В пастернаковской поздней лирике Чуковского радует узнавание именно переделкинских рощ и того ручья, которым начинается речка Сетунь.
Такая пристальная зоркость критика-реалиста помогала и помогает приблизиться к великой поэзии, проникнуть в ее сокровищницы. И многие начинают сознавать, что стихи, словно бы непостижимо далекие, вырастают из реального мира. И поэты, считавшиеся непонятными, чужими, - сродни понятному с детства Некрасову.
Чуковский в критике - просветитель и рационалист. А в поэзии сказочник, фантазер. В его мире разговаривают крокодилы и умывальники, летают одеяла и посуда.
Долго, трудно пришлось ему отстаивать право на сказку, на веселый абсурд.
Но именно веселый и в конечном счете возвращающий к понятному и доброму миру, где терпят поражение тараканища и бармалеи.
Чаще всего он избегал мрачного, болезненного, ущербного; стремился к ясности, здоровью.

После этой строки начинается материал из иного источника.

(** * ArciumAPIService: a shallow embedding of the remote-client component

    The service (src/src/arcium/arcium-api.controller.ts, class
    [ArciumAPIService]) is asynchronous TypeScript: it talks to a remote
    network over HTTP, reads the wall clock, sleeps on a timer and calls the
    platform's cryptography.  It is embedded here as a state-and-exception
    monad over an explicit environment:

    - [Env] holds what the program cannot decide: the reply the network gives
      to the n-th HTTP request, how late the n-th timer fires, what the n-th
      use of the crypto module produces, and the runtime's conversions between
      numbers, dates and strings;
    - [State] holds what the program changes: the clock, the requests sent,
      the timers awaited, the crypto calls made and the lines logged.

    [await] is sequencing, a rejected promise is a thrown exception. *)

From Stdlib Require Import ZArith QArith List String Ascii Bool Lia.
From Stdlib Require Import DecimalString.
Import ListNotations.

Local Open Scope string_scope.
Local Open Scope Z_scope.

(** ** JavaScript values

    Every value typed [any] in the service comes out of a JSON body, or is
    [undefined] because a property is absent.  Numbers are kept as exact
    rationals: the service only tests them for truthiness, compares a length
    with zero and passes them on.  Strings are sequences of code units. *)

#[warnings="-register-all"]
Inductive JsValue : Type :=
| JUndefined
| JNull
| JBool (b : bool)
| JNum (q : Q)
| JStr (s : string)
| JArr (items : list JsValue)
| JObj (fields : list (string * JsValue)).

(** ToBoolean *)
Definition truthy (v : JsValue) : bool :=
  match v with
  | JUndefined | JNull => false
  | JBool b => b
  | JNum q => negb (Qeq_bool q 0)
  | JStr s => negb (s =? "")%string
  | JArr _ | JObj _ => true
  end.

(** [a || b] *)
Definition js_or (a b : JsValue) : JsValue := if truthy a then a else b.

(** [v === 'literal'] *)
Definition strictEqStr (v : JsValue) (lit : string) : bool :=
  match v with
  | JStr s => (s =? lit)%string
  | _ => false
  end.

Definition lookup (k : string) (fields : list (string * JsValue)) : JsValue :=
  match find (fun kv => (fst kv =? k)%string) fields with
  | Some kv => snd kv
  | None => JUndefined
  end.

Definition num (z : Z) : JsValue := JNum (inject_Z z).

Definition indexKey (i : nat) : string := NilZero.string_of_uint (Nat.to_uint i).

(** [v.k] on a value that is neither [undefined] nor [null] *)
Definition propOf (v : JsValue) (k : string) : JsValue :=
  match v with
  | JObj fields => lookup k fields
  | JArr items =>
      if (k =? "length")%string then num (Z.of_nat (List.length items)) else JUndefined
  | JStr s =>
      if (k =? "length")%string then num (Z.of_nat (String.length s)) else JUndefined
  | _ => JUndefined
  end.

(** [v[i]] on a value that is neither [undefined] nor [null] *)
Definition itemOf (v : JsValue) (i : nat) : JsValue :=
  match v with
  | JArr items => nth i items JUndefined
  | JStr s =>
      match String.get i s with
      | Some c => JStr (String c EmptyString)
      | None => JUndefined
      end
  | JObj fields => lookup (indexKey i) fields
  | _ => JUndefined
  end.

Definition nullish (v : JsValue) : bool :=
  match v with
  | JUndefined | JNull => true
  | _ => false
  end.

(** ** Exceptions *)

Inductive ErrorKind := PlainError | TypeError | AxiosError.

Record JsError := { kind : ErrorKind; message : string }.

Definition mkError (msg : string) : JsError := {| kind := PlainError; message := msg |}.

(** ** The HTTP client, the timer, the crypto module *)

Inductive Method := GET | POST.

Record Request := { method : Method; url : string; body : JsValue }.

Record Response := { status : Z; data : JsValue }.

(** axios rejects on a transport failure, on its 30 s timeout and on a status
    outside 2xx; otherwise the promise is fulfilled with the response. *)
Inductive HttpResult :=
| Rejected (e : JsError)
| Fulfilled (r : Response).

(** A call takes [latency] milliseconds, a natural number: the clock does
    not run backwards while the service waits. *)
Record Reply := { latency : N; result : HttpResult }.

Record EncryptedInputs := { ciphertext : string; nonce : string; publicKey : string }.

(** [sealed = inl e]: some call into the crypto module threw [e]. *)
Record CryptoReply := { took : N; sealed : JsError + EncryptedInputs }.

Record Env := {
  net : nat -> Request -> Reply;
  timerLag : nat -> N;
  cipher : nat -> list JsValue -> JsValue -> CryptoReply;
  numberToString : Q -> string;
  stringToNumber : string -> option Q;
  toISOString : Z -> string
}.

Inductive Level := LOG | ERROR.

Record State := {
  clock : Z;
  sent : list Request;
  slept : nat;
  ciphered : nat;
  logged : list (Level * string)
}.

(** ** The monad

    A computation returns, throws, or runs out of the fuel that bounds the
    one loop of the service ([Diverged], which no [catch] sees). *)

Inductive Outcome (A : Type) : Type :=
| Returned (a : A)
| Thrown (e : JsError)
| Diverged.

Arguments Returned {A} a.
Arguments Thrown {A} e.
Arguments Diverged {A}.

Definition M (A : Type) : Type := State -> Outcome A * State.

Definition ret {A} (a : A) : M A := fun s => (Returned a, s).

Definition throw {A} (e : JsError) : M A := fun s => (Thrown e, s).

Definition diverge {A} : M A := fun s => (Diverged, s).

Definition bind {A B} (m : M A) (k : A -> M B) : M B :=
  fun s =>
    match m s with
    | (Returned a, s') => k a s'
    | (Thrown e, s') => (Thrown e, s')
    | (Diverged, s') => (Diverged, s')
    end.

(** [try { m } catch (error) { h error }] *)
Definition tryCatch {A} (m : M A) (h : JsError -> M A) : M A :=
  fun s =>
    match m s with
    | (Thrown e, s') => h e s'
    | r => r
    end.

Declare Scope js_scope.
Delimit Scope js_scope with js.
Notation "x <- m ;; k" := (bind m (fun x => k))
  (at level 61, m at next level, right associativity) : js_scope.
Notation "m ;;; k" := (bind m (fun _ => k))
  (at level 61, right associativity) : js_scope.
Local Open Scope js_scope.

(** ** Data model of the service *)

Record ArciumComputationRequest := {
  functionName : string;
  inputs : list JsValue;
  metadata : JsValue
}.

(** [r_error], [r_computationId], [r_gasUsed] are optional properties;
    [r_result] is [JUndefined] when absent. *)
Record ArciumComputationResult := {
  r_success : bool;
  r_result : JsValue;
  r_computationId : option JsValue;
  r_error : option string;
  r_executionTime : Z;
  r_gasUsed : option JsValue
}.

Record ArciumNetworkStatus := {
  connected : JsValue;
  activeNodes : JsValue;
  averageLatency : JsValue;
  networkHealth : JsValue;
  mxeCount : JsValue;
  totalComputations : JsValue
}.

Record ArciumComputationStatus := {
  cs_id : JsValue;
  cs_status : JsValue;
  cs_progress : JsValue;
  cs_result : JsValue;
  cs_error : JsValue;
  cs_createdAt : JsValue;
  cs_completedAt : JsValue
}.

Record Mxe := { mxe_id : JsValue; mxe_publicKey : JsValue; mxe_capacity : JsValue }.

Record WaitResult := { w_data : JsValue; w_gasUsed : JsValue }.

Record RiskAssessment := {
  riskScore : JsValue;
  approved : JsValue;
  maxAmount : JsValue;
  confidence : JsValue
}.

Record CollateralValidation := {
  valid : JsValue;
  ratio : JsValue;
  requiredRatio : JsValue
}.

Record InterestCalculation := {
  interest : JsValue;
  totalAmount : JsValue;
  monthlyPayment : JsValue
}.

Record CostEstimate := {
  estimatedGas : JsValue;
  estimatedCost : JsValue;
  estimatedTime : JsValue
}.

Definition maxWaitTime : Z := 300000.
Definition pollInterval : Z := 5000.

(** ** The service *)

Section ArciumAPIService.

Variable env : Env.

(** String(v), as a template literal applies it, for the values on which
    the conversion returns (see [convertible] below) *)
Fixpoint ToString (v : JsValue) : string :=
  match v with
  | JUndefined => "undefined"
  | JNull => "null"
  | JBool true => "true"
  | JBool false => "false"
  | JNum q => numberToString env q
  | JStr s => s
  | JArr items =>
      String.concat ","
        (map (fun x => match x with
                       | JUndefined | JNull => ""
                       | _ => ToString x
                       end) items)
  | JObj _ => "[object Object]"
  end.

(** Number(v); [None] is NaN *)
Definition ToNumber (v : JsValue) : option Q :=
  match v with
  | JUndefined => None
  | JNull => Some 0%Q
  | JBool b => Some (if b then 1%Q else 0%Q)
  | JNum q => Some q
  | JStr s => stringToNumber env s
  | JArr _ => stringToNumber env (ToString v)
  | JObj _ => None
  end.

Веселых леших он предпочитал печальным демонам.
Ему был чужд Достоевский, он не жаловал Цветаеву.
Он - литератор-труженик - с молодости, со времен газетной поденщины сохранил привычку работать повседневно, упорно, непрерывно. Он рано отказался от богемных и светских развлечений: не пил, не курил, не играл в азартные игры, не охотился, не рыбачил, не собирал коллекции...
Он в десять часов вечера ложился спать. Пока хватало сил, работал по дому, таскал воду, колол дрова. Хорошо ходил на лыжах, плавал, греб, любил долгие прогулки. В старости не покидал Переделкино; до начала последней болезни был неутомимым пешеходом.
Литература всегда оставалась его главной страстью - его работой и досугом, игрой и повинностью. Из этого единства выросла "Чукоккала". Он любил общество; был веселым тамадой на трезвых пирах слова, мысли и шутки. Для большинства их участников эти встречи оставались просто приятными воспоминаниями. Он же в дневниковых записях, которые вел на протяжении десятилетий, отмывал из потоков досужей болтовни драгоценные крупинки для сокровищниц своей памяти.